Einstein forse non avrebbe mai immaginato che la sua teoria della relatività sarebbe servita a spiegare come Babbo Natale riesca a consegnare in una sola notte regali ai 700 milioni di bambini sparsi per il mondo, calarsi nel camino e arrivare senza farsi sentire. E’ quello invece che ha fatto una fisica dell’università inglese dell’Exeter, Katy Sheen, che se ne è servita per dare una spiegazione ‘scientifica’ a questo ‘mistero’ natalizio.

Secondo la sua teoria, elaborata per essere presentata ai bambini al Festival della scienza del Natale, Santa Claus e le sue renne sfrecciano per il mondo ad una velocità tale – secondo la teoria della relatività – da restringersi, consentendo a Babbo Natale e al suo grosso sacco carico di doni di calarsi agilmente nel camino. Sheen ha calcolato che Santa Claus e le sue renne devono viaggiare a circa 10 milioni di chilometri l’ora per consegnare i regali a tutti i bambini la notte di Natale nell’arco di 31 ore (se si considerano i diversi orari di tutti i paesi del mondo).

Quindi 200mila volte più rapidi dell’atleta giamaicano Usain Bolt, l’uomo più veloce del pianeta. Ecco perché Babbo Natale non viene mai visto mentre consegna i regali. E sempre la teoria della relatività, che rallenta lo scorrere del tempo sugli orologi, spiega perchè Babbo Natale non sembra invecchiare mai.

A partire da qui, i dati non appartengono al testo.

(** * esockets: the connection-dispatch core of [socket_server.py]

    A shallow embedding of [esockets/socket_server.py]:

    - [Py]      the Python values and exceptions the server manipulates;
    - [Client]  the transfer primitives [Client.send] / [Client.recv];
    - [Server]  [SocketServer]: registry, selector, handshakes, [disconnect],
                [stop], as a state-and-exception monad over the server object;
    - [Sched]   the two dispatch loops and the worker threads, as an
                executable interleaving of the statements of [Server].

    Definitions come first, the theorems about them follow. *)

From stdpp Require Import base gmap sets list strings.
From Stdlib Require Import ZArith Lia Strings.Byte.

Open Scope string_scope.
Open Scope nat_scope.
Open Scope list_scope.

Set Warnings "-clear-no-such-hyp".

(* ===================================================================== *)
(** * Python values and exceptions *)
(* ===================================================================== *)

Module Py.

(** The values a user callback returns and [handle_closed] receives as
    [reason]: [True]/[False], [None], integers and strings. *)
Inductive value :=
| VNone
| VBool (b : bool)
| VInt (z : Z)
| VStr (s : string).

(** [v is True]: identity with the singleton [True]; [1 is True] is false. *)
Definition is_True (v : value) : bool :=
  match v with
  | VBool true => true
  | _ => false
  end.

(** [bool(v)]: Python truthiness, for comparison with [is_True]. *)
Definition truthy (v : value) : bool :=
  match v with
  | VNone => false
  | VBool b => b
  | VInt z => negb (z =? 0)%Z
  | VStr s => negb (String.eqb s "")
  end.

(** Exception classes, up to what the [except] clauses of the module tell
    apart.  [OSError] stands for [socket.error] and its subclasses
    ([ConnectionResetError], [BlockingIOError], ...), [RuntimeError] for it
    and its subclasses. *)
Inductive exn_class :=
| OSError
| RuntimeError
| KeyError
| ValueError
| OverflowError
| OtherError.

(** An exception object: its class and [str(e)]. *)
Record exn := Exn { exn_cls : exn_class; exn_str : string }.

(** The result of calling a user callback. *)
Inductive outcome (A : Type) :=
| Returns (a : A)
| Raises (e : exn).
Arguments Returns {A} a.
Arguments Raises {A} e.

(** [except (socket.error, RuntimeError) as e] *)
Definition is_socket_or_runtime_error (e : exn) : bool :=
  match exn_cls e with
  | OSError | RuntimeError => true
  | _ => false
  end.

(** [except KeyError] *)
Definition is_KeyError (e : exn) : bool :=
  match exn_cls e with
  | KeyError => true
  | _ => false
  end.

End Py.
Export Py.

#[global] Instance value_eq_dec : EqDecision value.
Proof. solve_decision. Defined.
#[global] Instance exn_class_eq_dec : EqDecision exn_class.
Proof. solve_decision. Defined.
#[global] Instance exn_eq_dec : EqDecision exn.
Proof. solve_decision. Defined.

(* ===================================================================== *)
(** * Client: transfer primitives *)
(* ===================================================================== *)

Module Client.

(** The flags of a [Client] object ([Client.__init__], l.15-21).  The
    socket handle is represented by [closed]: [Client.close] is the only
    statement of the module that closes it. *)
Record t := Build {
  closed : bool;
  accepted : bool;
  close_handled : bool
}.

(** [Client(sock, address)] *)
Definition init : t :=
  {| closed := false; accepted := false; close_handled := false |}.

(** [self.closed = True] (l.32) *)
Definition mark_closed (o : t) : t :=
  {| closed := true; accepted := accepted o;
     close_handled := close_handled o |}.

(** [client.accepted = True] (l.204) *)
Definition mark_accepted (o : t) : t :=
  {| closed := closed o; accepted := true;
     close_handled := close_handled o |}.

(** The two [RuntimeError]s of the module (l.43, l.57, l.65). *)
Definition broken_on_send : exn :=
  Exn RuntimeError "Socket connection broken on send".
Definition broken_on_recv : exn :=
  Exn RuntimeError "Socket connection broken on recv".

(** What a blocking or failing call can do besides returning. *)
Inductive io (A : Type) :=
| Done (a : A)          (* returns a *)
| Fails (e : exn)       (* raises e *)
| Hangs                 (* never returns *)
| NoFuel.               (* the model's loop bound was too small *)
Arguments Done {A} a.
Arguments Fails {A} e.
Arguments Hangs {A}.
Arguments NoFuel {A}.
(** * parquet_cpp_aad: physical types, encryption frame sizing and the
      chunk-alignment kernel dispatcher

    Shallow embedding of
      - cpp/src/parquet/types.h  (EncryptionProperties, ByteArray,
        FixedLenByteArray and Int96 helpers)
      - arrow/compute/kernels/util-internal.cc  (kernel invocation helpers)
    together with the properties stated about them. *)

From Stdlib Require Import Ascii String.
From Stdlib Require Import ZArith List Lia Bool.
From Stdlib Require Import Init.Byte.
From Stdlib Require Import DecimalString DecimalN.
Import ListNotations.

Local Open Scope Z_scope.

(** ** Fixed-width integers

    C++ integers are carried as [Z]; every operation whose C++ result type is
    a fixed-width integer is followed by the wrap-around of that type. *)

Module Fixed.

Definition wrap_u32 (x : Z) : Z := x mod 2 ^ 32.
Definition wrap_u64 (x : Z) : Z := x mod 2 ^ 64.

(** Two's complement reading of a 64-bit pattern.  Signed overflow is
    undefined in C++; the model takes the wrap-around every supported target
    produces. *)
Definition wrap_s64 (x : Z) : Z := (x + 2 ^ 63) mod 2 ^ 64 - 2 ^ 63.

Definition is_uint32 (x : Z) : Prop := 0 <= x < 2 ^ 32.
Definition is_int64 (x : Z) : Prop := - 2 ^ 63 <= x < 2 ^ 63.

(** Little-endian object representation of an [n]-byte unsigned integer. *)
Fixpoint to_le (n : nat) (x : Z) : list Z :=
  match n with
  | O => []
  | S n' => x mod 256 :: to_le n' (x / 256)
  end.

Fixpoint of_le (bs : list Z) : Z :=
  match bs with
  | [] => 0
  | b :: bs' => b + 256 * of_le bs'
  end.

(** [std::memcpy(dst, src, n)] on object representations. *)
Definition memcpy (dst src : list Z) (n : nat) : list Z :=
  firstn n src ++ skipn n dst.

End Fixed.

Import Fixed.

(** ** parquet/types.h *)

Module Parquet.

(** [struct Encryption { enum type { AES_GCM_V1 = 0, AES_GCM_CTR_V1 = 1 }; }].
    The member [algorithm_] is kept as the enumeration's integer value: the
    sizing functions have a fall-through branch for a value that is neither
    enumerator (the default constructor leaves the member unset). *)
Definition Encryption_type : Type := Z.
Definition AES_GCM_V1 : Encryption_type := 0.
Definition AES_GCM_CTR_V1 : Encryption_type := 1.

(** [std::string] as its sequence of bytes. *)
Definition std_string : Type := list byte.

(** [std::string::replace(pos, len, n, c)]: the characters in
    [pos, pos + min(len, size - pos)) are replaced by [n] copies of [c];
    [std::out_of_range] ([None]) when [pos > size]. *)
Definition string_replace (s : std_string) (pos len n : nat) (c : byte)
  : option std_string :=
  if (length s <? pos)%nat then None
  else Some (firstn pos s ++ repeat c n
             ++ skipn (pos + Nat.min len (length s - pos)) s).

Record EncryptionProperties : Type := mkEncryptionProperties {
  algorithm_ : Encryption_type;
  key_ : std_string;
  aad_ : std_string
}.

(** [~EncryptionProperties() { key_.replace(0, key_.length(), key_.length(), '\0'); }]
    as a transformer of the object's state just before its members are
    released; [None] would be an exception escaping the destructor. *)
Definition destroy_EncryptionProperties (p : EncryptionProperties)
  : option EncryptionProperties :=
  match string_replace (key_ p) 0 (length (key_ p)) (length (key_ p)) x00 with
  | Some k => Some (mkEncryptionProperties (algorithm_ p) k (aad_ p))
  | None => None
  end.

(** [uint32_t CalculateCipherSize(uint32_t plain_len, bool is_metadata)].
    [plain_len + 28 + 4] is evaluated left to right in [unsigned int]. *)
Definition CalculateCipherSize (p : EncryptionProperties)
    (plain_len : Z) (is_metadata : bool) : Z :=
  if is_metadata || (algorithm_ p =? AES_GCM_V1) then
    wrap_u32 (wrap_u32 (plain_len + 28) + 4)
  else if algorithm_ p =? AES_GCM_CTR_V1 then
    wrap_u32 (wrap_u32 (plain_len + 16) + 4)
  else plain_len.

(** [uint32_t CalculatePlainSize(uint32_t cipher_len, bool is_metadata)]. *)
Definition CalculatePlainSize (p : EncryptionProperties)
    (cipher_len : Z) (is_metadata : bool) : Z :=
  if is_metadata || (algorithm_ p =? AES_GCM_V1) then
    wrap_u32 (wrap_u32 (cipher_len - 28) - 4)
  else if algorithm_ p =? AES_GCM_CTR_V1 then
    wrap_u32 (wrap_u32 (cipher_len - 16) - 4)
  else cipher_len.

(** *** Int96 *)

Definition kJulianToUnixEpochDays : Z := 2440588.
Definition kSecondsPerDay : Z := 60 * 60 * 24.
Definition kMillisecondsPerDay : Z := kSecondsPerDay * 1000.
Definition kMicrosecondsPerDay : Z := kMillisecondsPerDay * 1000.
Definition kNanosecondsPerDay : Z := kMicrosecondsPerDay * 1000.

(** [struct Int96 { uint32_t value[3]; }], 12 bytes, no padding. *)
Record Int96 : Type := mkInt96 {
  value0 : Z;
  value1 : Z;
  value2 : Z
}.

Definition Int96_wf (i : Int96) : Prop :=
  is_uint32 (value0 i) /\ is_uint32 (value1 i) /\ is_uint32 (value2 i).

(** Object representations on the little-endian hosts the format targets. *)
Definition Int96_bytes (i : Int96) : list Z :=
  to_le 4 (value0 i) ++ to_le 4 (value1 i) ++ to_le 4 (value2 i).

Definition Int96_of_bytes (bs : list Z) : Int96 :=
  mkInt96 (of_le (firstn 4 bs))
          (of_le (firstn 4 (skipn 4 bs)))
          (of_le (firstn 4 (skipn 8 bs))).

Definition int64_bytes (v : Z) : list Z := to_le 8 (wrap_u64 v).
Definition int64_of_bytes (bs : list Z) : Z := wrap_s64 (of_le bs).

L’effetto doppler, che fa sentire più forte il suono di una sirena quando si avvicina e più basso quando si allontana, spiega invece perchè nessuno riesca mai a sentirlo arrivare. Il suono delle campane della sua slitta e il suo famoso ‘ho, ho, ho’ diventano più forte per poi attutirsi, perchè si muove oltre la soglia dell’udito umano. Se dovesse quindi capitare di sentire un ‘bang’ nella notte di Natale, conclude Sheen, sarebbe perchè le renne avrebbero infranto la velocità del suono, producendo un ‘boom sonico’.